Babka is a rich yeasted cross between a cake and a pastry and a sweet bread traditionally filled with sweet fillings such as cinnamon and sugar, fruit, nuts, or more lately chocolate. It originated in the Jewish communities of Poland and the Ukraine, and was often made and baked along with challah, which was the base dough. Originally made in tall fluted round pans, it is now commonly shaped in a loaf tin.

There are recipes all over everywhere for babka, with every kind of filling you can possibly imagine from traditional dried fruit to savoury. When I looked up ‘traditional Polish babka’ I found a very different recipe from those of more UK and USA traditions. This one from A Family Feast is more of a sweet dough with a fruit filling. It looks very different, but equally as delicious, as Paul Hollywood’s version of chocolate babka which I found here on the Great British Bake Off website.

Although it says ‘needs skill’ under the difficulty rating I honestly feel that anyone who has made even a basic yeasted loaf, and can read a recipe carefully could do this. The recipe is very well written so no guesswork is required, and I even managed it without a stand mixer! I used the dough hooks on my hand mixer until they couldn’t cope, and then I mixed and kneaded the old fashioned way – with my hands!

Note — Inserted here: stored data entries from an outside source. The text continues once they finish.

(* ===== verification/Sha1.v ===== *)
(** * SHA-1 ([crypto/sha1.cpp])

    The unrolled compression function and the streaming class [CSHA1], against
    the definition of FIPS 180-4. *)
From stdpp Require Import prelude.
From S2P Require Import Prelude Uint256 HashStream Fips180 Sha2Theory Rotate.

Module Sha1.

Definition f1 (b c d : Z) : Z := Z.lxor d (Z.land b (Z.lxor c d)).
Definition f2 (b c d : Z) : Z := Z.lxor (Z.lxor b c) d.
Definition f3 (b c d : Z) : Z := Z.lor (Z.land b c) (Z.land d (Z.lor b c)).
Definition left (x : Z) : Z := Z.lor (u32 (x ≪ 1)) (x ≫ 31).
Definition k1 : Z := 0x5A827999.
Definition k2 : Z := 0x6ED9EBA1.
Definition k3 : Z := 0x8F1BBCDC.
Definition k4 : Z := 0xCA62C1D6.
Definition Initialize : list Z := [0x67452301; 0xEFCDAB89; 0x98BADCFE; 0x10325476; 0xC3D2E1F0].

(** One round: the new values of its five arguments. *)
Definition Round (a b c d e f k w : Z) : list Z :=
  let e := u32 (e + u32 (u32 (u32 (Z.lor (u32 (a ≪ 5)) (a ≫ 27) + f) + k) + w)) in
  let b := Z.lor (u32 (b ≪ 30)) (b ≫ 2) in
  [a; b; c; d; e].

(** The lines of [Transform]: the state variables, the function, the constant
    and the word, which may assign a schedule variable. *)
Inductive fn := F1 | F2 | F3.
Inductive word :=
  | WLoad (i off : nat)                (* wi = ReadBE32(chunk + off) *)
  | WSet (i a b c d : nat)             (* wi = left(wa ^ wb ^ wc ^ wd) *)
  | WUse (a b c d : nat).              (* left(wa ^ wb ^ wc ^ wd) *)
Record line := mkLine { regs : list nat; func : fn; const : Z; warg : word }.

Section lines.
#[local] Abbreviation a := 0%nat (only parsing).
#[local] Abbreviation b := 1%nat (only parsing).
#[local] Abbreviation c := 2%nat (only parsing).
#[local] Abbreviation d := 3%nat (only parsing).
#[local] Abbreviation e := 4%nat (only parsing).
#[local] Abbreviation w0 := 0%nat (only parsing).
#[local] Abbreviation w1 := 1%nat (only parsing).
#[local] Abbreviation w2 := 2%nat (only parsing).
#[local] Abbreviation w3 := 3%nat (only parsing).
#[local] Abbreviation w4 := 4%nat (only parsing).
#[local] Abbreviation w5 := 5%nat (only parsing).
#[local] Abbreviation w6 := 6%nat (only parsing).
#[local] Abbreviation w7 := 7%nat (only parsing).
#[local] Abbreviation w8 := 8%nat (only parsing).
#[local] Abbreviation w9 := 9%nat (only parsing).
#[local] Abbreviation w10 := 10%nat (only parsing).
#[local] Abbreviation w11 := 11%nat (only parsing).
#[local] Abbreviation w12 := 12%nat (only parsing).
#[local] Abbreviation w13 := 13%nat (only parsing).
#[local] Abbreviation w14 := 14%nat (only parsing).
#[local] Abbreviation w15 := 15%nat (only parsing).
#[local] Abbreviation R a b c d e f k w := (mkLine [a; b; c; d; e] f k w) (only parsing).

Making the chocolate filling- butter, sugar and chocolate with cocoa powder mixed in once it’s all melted.
A shiny ball of dough. It’s quite sticky at the beginning but don’t get disheartened and add more flour – as you knead the dough pulls itself together.
Chocolate mixture and nuts spread on the rolled out dough before rolling up. I didn’t have any hazelnuts so I used toasted chopped walnuts.
Rolled up and cut lengthways ready to twist together.
In the tin ready to rise.
Waste not want not – these are the cut off ends of the rolls!
Cook’s perks

The hardest part of making yeasted dough things is the waiting – for the dough to rise. Especially as it can take longer then you think because the eggs and butter slow down the process. But hey. It’s a very cold Sunday and there is nothing much else to do. I’ve even finished watching The Serpent, which was excellent. Luckily and handily there was a 6 month old baby to play with! That makes the time go quickly.

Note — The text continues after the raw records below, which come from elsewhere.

(** ** Equivalence *)

Definition fn_of (left : bool) (j : nat) : fn :=
  if left then nth (j / 16) [R11_; R21_; R31_; R41_; R51_] R11_ else nth (j / 16) [R12_; R22_; R32_; R42_; R52_] R12_.
Definition rule (left : bool) (j : nat) : line :=
  {| func := fn_of left j; regs := map (rotated 5 j) (seq 0 5); word := word_ref left j; rot_by := shift_ref left j |}.

Lemma Transform_lines_rule160 : Transform_lines = concat (map (fun j => [rule true j; rule false j]) (seq 0 80)).
Proof. vm_compute. reflexivity. Qed.

Lemma u32_sum4 a f x k : u32 (u32 (u32 (a + f) + x) + k) = (a + f + x + k) mod 2 ^ 32.
Proof.
  unfold u32, uwrap. by rewrite (Zplus_mod_idemp_l (a + f)), Zplus_mod_idemp_l.
Qed.

Lemma K_left_value : K_left = [0; 0x5A827999; 0x6ED9EBA1; 0x8F1BBCDC; 0xA953FD4E].
Proof. vm_compute. reflexivity. Qed.
Lemma K_right_value : K_right = [0x50A28BE6; 0x5C4DD124; 0x6D703EF3; 0x7A6D76E9; 0].
Proof. vm_compute. reflexivity. Qed.

(** The round functions are the reference's functions and constants. *)
Lemma fn_round_ref left j a b c d e x r : (j < 80)%nat ->
  fn_round (fn_of left j) a b c d e x r = Round a b c d e (f_ref left j b c d) x (K_ref left j) r.
Proof.
  intros Hj. assert (j / 16 < 5)%nat as Hq by (apply Nat.Div0.div_lt_upper_bound; lia).
  unfold fn_of, f_ref, K_ref. rewrite K_left_value, K_right_value. revert Hq. generalize (j / 16)%nat as q. intros q Hq.
  do 5 (destruct q as [|q]; [by destruct left|]). lia.
Qed.

Lemma round_step left X j st : length st = 5%nat -> (j < 80)%nat ->
  shift5 (round_args (fn_of left j) X.[word_ref left j] (shift_ref left j) st) = step left X st j.
Proof.
  intros Hst Hj. destruct (list5 st Hst) as (a & b & c & d & e & ->). cbn [round_args]. rewrite fn_round_ref by done.
  unfold Round. cbn [shift5 step]. by rewrite u32_sum4.
Qed.

Lemma left_line_fn left j : left_line (fn_of left j) = left.
Proof. unfold fn_of. destruct left; destruct (j / 16)%nat as [|[|[|[|[|[|]]]]]]; done. Qed.

Lemma round_args_length n x r l : length l = 5%nat -> length (round_args n x r l) = 5%nat.
Proof. intros Hl. destruct (list5 l Hl) as (a & b & c & d & e & ->). by destruct n. Qed.

Lemma exec_lines160 X n j v1 v2 :
  (j + n <= 80)%nat -> length v1 = 5%nat -> length v2 = 5%nat ->
  let '(v1', v2') := foldl (exec_line X) (v1, v2) (concat (map (fun j => [rule true j; rule false j]) (seq j n))) in
  length v1' = 5%nat /\ length v2' = 5%nat /\
  seen 5 (j + n) v1' = foldl (step true X) (seen 5 j v1) (seq j n) /\
  seen 5 (j + n) v2' = foldl (step false X) (seen 5 j v2) (seq j n).
Proof.
  revert j v1 v2. induction n as [|n IH]; intros j v1 v2 Hn H1 H2; cbn [seq map concat foldl app]; [by rewrite Nat.add_0_r|].
  assert (forall l, length (seen 5 j l) = 5%nat) as Hseen by (intros; unfold seen; by rewrite length_map).
  unfold exec_line at 2 3, rule. cbn [func word rot_by regs]. rewrite !left_line_fn. cbn beta iota.
  destruct (update_rotated5 j v1 (round_args (fn_of true j) X.[word_ref true j] (shift_ref true j)) H1) as [H1' E1];
    [intros; by apply round_args_length|].
  destruct (update_rotated5 j v2 (round_args (fn_of false j) X.[word_ref false j] (shift_ref false j)) H2) as [H2' E2];
    [intros; by apply round_args_length|].
  rewrite round_step in E1, E2 by (apply Hseen || lia). rewrite <- E1, <- E2, <- Nat.add_succ_comm.
  apply IH; [lia|done|done].
Qed.

Lemma Transform_compress160 s chunk : length s = 5%nat -> Transform s chunk = compress s chunk.
Proof.
  intros Hs. unfold Transform, compress. set (X := map _ (seq 0 16)). clearbody X. rewrite Transform_lines_rule160.
  pose proof (exec_lines160 X 80 0 s s ltac:(lia) Hs Hs) as H.
  destruct (foldl (exec_line X) _ _) as [v1 v2]. destruct H as (L1 & L2 & E1 & E2).
  rewrite seen_mod in E1, E2. change ((0 + 80) mod 5)%nat with 0%nat in E1, E2. rewrite !seen5_0 in E1, E2 by done.
  rewrite <- E1, <- E2. cbn [seq map]. unfold u32, uwrap. rewrite !Zplus_mod_idemp_l. reflexivity.
Qed.

Lemma Transform_take160 s chunk : (64 <= length chunk)%nat -> Transform s (take 64 chunk) = Transform s chunk.
Proof.
  intros Hc. unfold Transform.
  replace (map (fun i => ReadLE32 (take 64 chunk) (4 * i)) (seq 0 16)) with (map (fun i => ReadLE32 chunk (4 * i)) (seq 0 16)); [done|].
  apply map_ext_in. intros i Hi. apply in_seq in Hi. unfold ReadLE32, ReadLE.
  by rewrite !take_drop_commute, take_take, Nat.min_l by lia.
Qed.

Lemma Transform_blocks160 n s M :
  length s = 5%nat -> transform_blocks 64 Transform n s M = transform_blocks 64 compress n s M /\
    length (transform_blocks 64 compress n s M) = 5%nat.
Proof.
  revert s M. induction n as [|n IH]; intros s M Hs; cbn [transform_blocks]; [done|].
  rewrite (Transform_compress160 s M) by done. by apply IH.
Qed.

(** ** Streaming *)

Lemma Write_ok160 s0 c msg data :
  represents 64 Transform s0 c msg -> represents 64 Transform s0 (Write c data) (msg ++ data).
Proof. intros H. apply Write_represents; [lia|by exists (2 ^ 58)|exact Transform_take160|done]. Qed.

Lemma Writes_ok160 s0 c msg ds :
  represents 64 Transform s0 c msg -> represents 64 Transform s0 (foldl Write c ds) (msg ++ concat ds).
Proof.
  revert c msg. induction ds as [|d ds IH]; intros c msg H; simpl; [by rewrite app_nil_r|].
  rewrite app_assoc. apply IH. by apply Write_ok160.
Qed.

(** The two writes of [Finalize] are the padding. *)
Lemma pad_160 (n : nat) :
  take (Z.to_nat (1 + (119 - u64 n mod 64) mod 64)) pad ++ WriteLE64 (replicate 8 0) 0 (u64 (u64 n ≪ 3)) = pad_ref n /\
  ((n + length (pad_ref n)) mod 64 = 0)%nat.
Proof.
  pose proof (pad_64 n) as H. unfold FIPS.pad in H. change (FIPS.length_size FIPS.sha256) with 8%nat in H.
  assert (length (rev (le_digits 8 8 (8 * n))) = length (WriteBE64 (replicate 8 0) 0 (u64 (u64 n ≪ 3)))) as Hl by done.
  rewrite app_assoc in H. apply app_inj_2 in H as [H1 H2]; [|by rewrite length_rev].
  unfold pad_ref, pad. rewrite H1, app_assoc. split.
  - f_equal. unfold WriteBE64, WriteBE, WriteLE64, WriteLE in *. rewrite take_0, app_nil_l in *.
    rewrite drop_ge, app_nil_r in * by (simpl; lia). apply (f_equal (@rev Z)) in H2. by rewrite !rev_involutive in H2.
  - destruct (FIPS.pad_spec FIPS.sha256 n) as [Hm _]; [by left|].
    unfold FIPS.pad in Hm. rewrite !length_app, length_rev, le_digits_length in *. exact Hm.
Qed.

(** A context that represents a message finalizes to its digest. *)
Lemma Finalize_digest160 c msg hash :
  represents 64 Transform Initialize c msg -> length hash = 20%nat -> (Finalize c hash).2 = digest msg.
Proof.
  intros Hc Hh. assert (bytes c = u64 (length msg)) as Hb by (by destruct Hc as (?&?&?&?&?&?&?&?&?&?)).
  unfold Finalize. cbn [snd]. rewrite Hb.
  pose proof (Write_ok160 _ _ _ (take (Z.to_nat (1 + (119 - u64 (length msg) mod 64) mod 64)) pad) Hc) as H1.
  pose proof (Write_ok160 _ _ _ (WriteLE64 (replicate 8 0) 0 (u64 (u64 (length msg) ≪ 3))) H1) as H2.
  destruct (pad_160 (length msg)) as [Hpad Hmod]. rewrite <- app_assoc, Hpad in H2. rewrite <- length_app in Hmod.
  rewrite (represents_absorb 64 Transform ltac:(lia) _ _ _ H2 Hmod). unfold absorb.
  destruct (Transform_blocks160 (length (msg ++ pad_ref (length msg)) / 64) Initialize
    (msg ++ pad_ref (length msg)) eq_refl) as [-> Hl].
  unfold digest. apply WriteLEs_all. by rewrite Hl.
Qed.

(** [CRIPEMD160] computes the RIPEMD-160 digest of the concatenation of the
    data written to it, however the message is cut into [Write] calls: the 160
    interleaved lines with renamed variables are the two lines of 80 steps of
    the definition. *)
Theorem CRIPEMD160_correct junk hash ds :
  length junk = 64%nat -> length hash = 20%nat ->
  (Finalize (foldl Write (CRIPEMD160_init junk) ds) hash).2 = digest (concat ds).
Proof.
  intros Hj Hh. apply Finalize_digest160; [|done].
  apply (Writes_ok160 _ _ []). apply represents_nil; [lia|exact Hj].
Qed.

Lemma CRIPEMD160_correct_witness :
  (Finalize (foldl Write (CRIPEMD160_init (replicate 64 9)) [[97]; [98; 99]]) (replicate 20 0)).2 = digest [97; 98; 99].
Proof. apply (CRIPEMD160_correct (replicate 64 9) (replicate 20 0) [[97]; [98; 99]]); reflexivity. Defined.

End Ripemd160.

My attempt at running every day in February (see previous posts) went out of the window yesterday – following my Covid vaccination on Friday, I felt pretty awful for most of Saturday and running was out of the question. However I feel fine today, and managed 11km along the Grand Union Canal, which was great (but very cold).

The warming smells of chocolate babka floated round the house and were very cheering. Even better was the sweet, but not too sweet, yummy deliciousness of the finished thing! So, so worth the wait.